You’ve something at the joiner’s left, I fear;
Shall I run back and let him know you’re here?
Prithee, is stolen honey very sweet?        365
Or did you pay, as right was, for your treat?
How red your face is! You have ate too quick;
I trust you have not gorged till you are sick.
Really you should have been more moderate;
I could have got you lots at the same rate.        370
Nay, I declare—I trust there is no harm in’t—
You seem t’ have on some sort of priestly garment,
With scarlet gloves, and collar, too, and hat;
Rather a dangerous prank to play is that!
Yet, now I look more close, your ears are gone, sure;        375
Have you of late submitted to the tonsure,
And did the stupid barber cut them off?”
Thus did the cruel-hearted Reynard scoff,
While Bruin, all unable to reply,
Could only moan with grief and agony.        380
No longer could he these sharp gibes sustain,
So crept into the water back again.
He floated downward with the stream once more,
And again landed on the shelving shore.
There in a miserable state he lay,        385
And piteously unto himself did say:
“That some one would but slay me here outright!
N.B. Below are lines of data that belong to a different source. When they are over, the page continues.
Lemma fp_results (a b x1 k rm f3v : Z) (sg : bool) (d : Z) (dbl : bool) :
  rng 64 a -> rng 64 b -> arith_kind k ->
  fp_opt_ok (if dbl then RiscvFpBinaryD a b k rm else RiscvFpBinaryS a b k rm) /\
  fp_ok (if dbl then RiscvFpSqrtD a rm else RiscvFpSqrtS a rm) /\
  rng 64 (if dbl then RiscvFpSgnjD a b f3v else RiscvFpSgnjS a b f3v) /\
  fp_ok (if dbl then RiscvFpMinMaxD a b (negb (f3v =? 0)) else RiscvFpMinMaxS a b (negb (f3v =? 0))) /\
  fp_ok (if dbl then RiscvFpF2ID a sg d rm else RiscvFpF2IS a sg d rm) /\
  fp_ok (if dbl then RiscvFpI2FD x1 sg d rm else RiscvFpI2FS x1 sg d rm) /\
  fp_ok (RiscvFpCvtSD a rm) /\ fp_ok (RiscvFpCvtDS a rm) /\
  rng 64 (if dbl then (if f3v =? 0 then a else RiscvFpClassD a)
          else (if f3v =? 0 then u64 (s32 (u32 a)) else RiscvFpClassS a)).
Proof.
  intros Ha Hb Hk. destruct (Cvt_ok a rm) as [Hc1 Hc2]. destruct (Class_rng a) as [Hs Hd].
  destruct dbl; split_and!; try assumption.
  - exact (BinaryD_ok a b k rm Hk).
  - exact (proj2 (Sqrt_ok a rm)).
  - exact (proj2 (Sgnj_rng a b f3v Ha Hb)).
  - exact (proj2 (MinMax_ok a b _)).
  - exact (proj2 (F2I_ok a sg d rm)).
  - exact (proj2 (I2F_ok x1 sg d rm)).
  - destruct (f3v =? 0); assumption.
  - exact (BinaryS_ok a b k rm Hk).
  - exact (proj1 (Sqrt_ok a rm)).
  - exact (proj1 (Sgnj_rng a b f3v Ha Hb)).
  - exact (proj1 (MinMax_ok a b _)).
  - exact (proj1 (F2I_ok a sg d rm)).
  - exact (proj1 (I2F_ok x1 sg d rm)).
  - destruct (f3v =? 0); [apply rng_wrap; lia|assumption].
Qed.

Lemma fp_cmp_result (a b f3v : Z) (dbl : bool) :
  let k := if f3v =? 0 then kFpLe else if f3v =? 1 then kFpLt else kFpEq in
  fp_opt_ok (if dbl then RiscvFpCmpD a b k else RiscvFpCmpS a b k).
Proof.
  intros k. assert (Hk : cmp_sel k) by (unfold cmp_sel, k; repeat case_match; auto).
  clearbody k. destruct dbl; [exact (proj2 (Cmp_ok a b k Hk))|exact (proj1 (Cmp_ok a b k Hk))].
Qed.

Lemma safe_to_f (p : MM Z) d : safe p (rng 64) -> safe (r <- p ;; setf d r) any.
Proof. intros Hp. eapply safe_bind; [exact Hp|]. intros r Hr. by apply safe_setf. Qed.

Lemma safe_to_x (p : MM Z) d : safe p (rng 64) -> safe (r <- p ;; setx d r) any.
Proof. intros Hp. eapply safe_bind; [exact Hp|]. intros r Hr. by apply safe_setx. Qed.

(** The hypothesis about this very term, without unfolding any. *)
Ltac have := match goal with
  | H : ?P ?r |- ?Q ?r' => constr_eq P Q; constr_eq r r'; exact H
  end.

(** One operation group of the f7 switch. *)
Ltac fp_case := lazymatch goal with
  | |- safe (illegal _) _ => apply safe_illegal; have
  | |- safe (if _ then illegal _ else _) _ => safe_case; [apply safe_illegal; have|fp_case]
  | |- safe (if _ then abort _ else _) _ => safe_case; [apply safe_abort; by right; right|fp_case]
  | |- safe (mbind' _ (fun r => setf _ r)) _ => apply safe_to_f; fp_case
  | |- safe (mbind' _ (fun r => setx _ r)) _ => apply safe_to_x; fp_case
  | |- safe (fp_run_opt _) _ => apply safe_fp_run_opt; have
  | |- safe (fp_run _) _ => apply safe_fp_run; have
  | |- safe (mret' _) _ => apply safe_ret; have
  end.

Lemma safe_fp_op i : rng 32 i -> safe (fp_op i : MM unit) any.
Proof.
  intros Hi. assert (Hi64 : rng 64 i) by (apply (rng_mono 32); [lia|done]).
  unfold fp_op. cbv beta zeta. eapply safe_bind; [by apply safe_fp_enter|]. intros _ _.
  eapply safe_bind; [apply safe_fp_rm|]. intros rm _.
  eapply safe_bind; [apply safe_getf|]. intros fa Ha. eapply safe_bind; [apply safe_getf|]. intros fb Hb.
  eapply safe_bind; [apply safe_getx|]. intros x1 Hx1.
  destruct (fp_results fa fb x1 ((f7 i .>> 2) .& 3) rm (f3 i) (rs2 i .& 1 =? 0) (if tst (rs2 i) 2 then 64 else 32)
    (Z.testbit (f7 i) 0) Ha Hb (kind_ok _)) as (? & ? & ? & ? & ? & ? & ? & ? & ?).
  pose proof (fp_cmp_result fa fb (f3 i) (Z.testbit (f7 i) 0)) as Hc. cbv zeta in Hc.
  assert (Hmv : rng 64 (if Z.testbit (f7 i) 0 then x1 else kBoxMask .| (x1 .& 0xffffffff))).
  { clear -Hx1. case_match; rng. }
  cases; fp_case.
Qed.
Ne’er shall I reach the court in this sad plight,
But on this spot in shame and grief shall die,
A mortal proof of Reynard’s treachery.        390
Oh, I will have a dire revenge, I swear,
If it please Providence my life to spare.”
  With firm resolve his pain to overcome,
At length he started on his journey home;
And after four long toilsome days were past,        395
Crippled and maimed, he reached the court at last.
  When the king saw the Bear so sorely maimed,
“Great Heaven! is this Sir Bruin?” he exclaimed—
“My trusty messenger in such a state!”
  “Ah, Sire!” said Bruin, “and is this the fate        400
That should a king’s ambassador befall?
But spare my breath—the Fox has done it all.”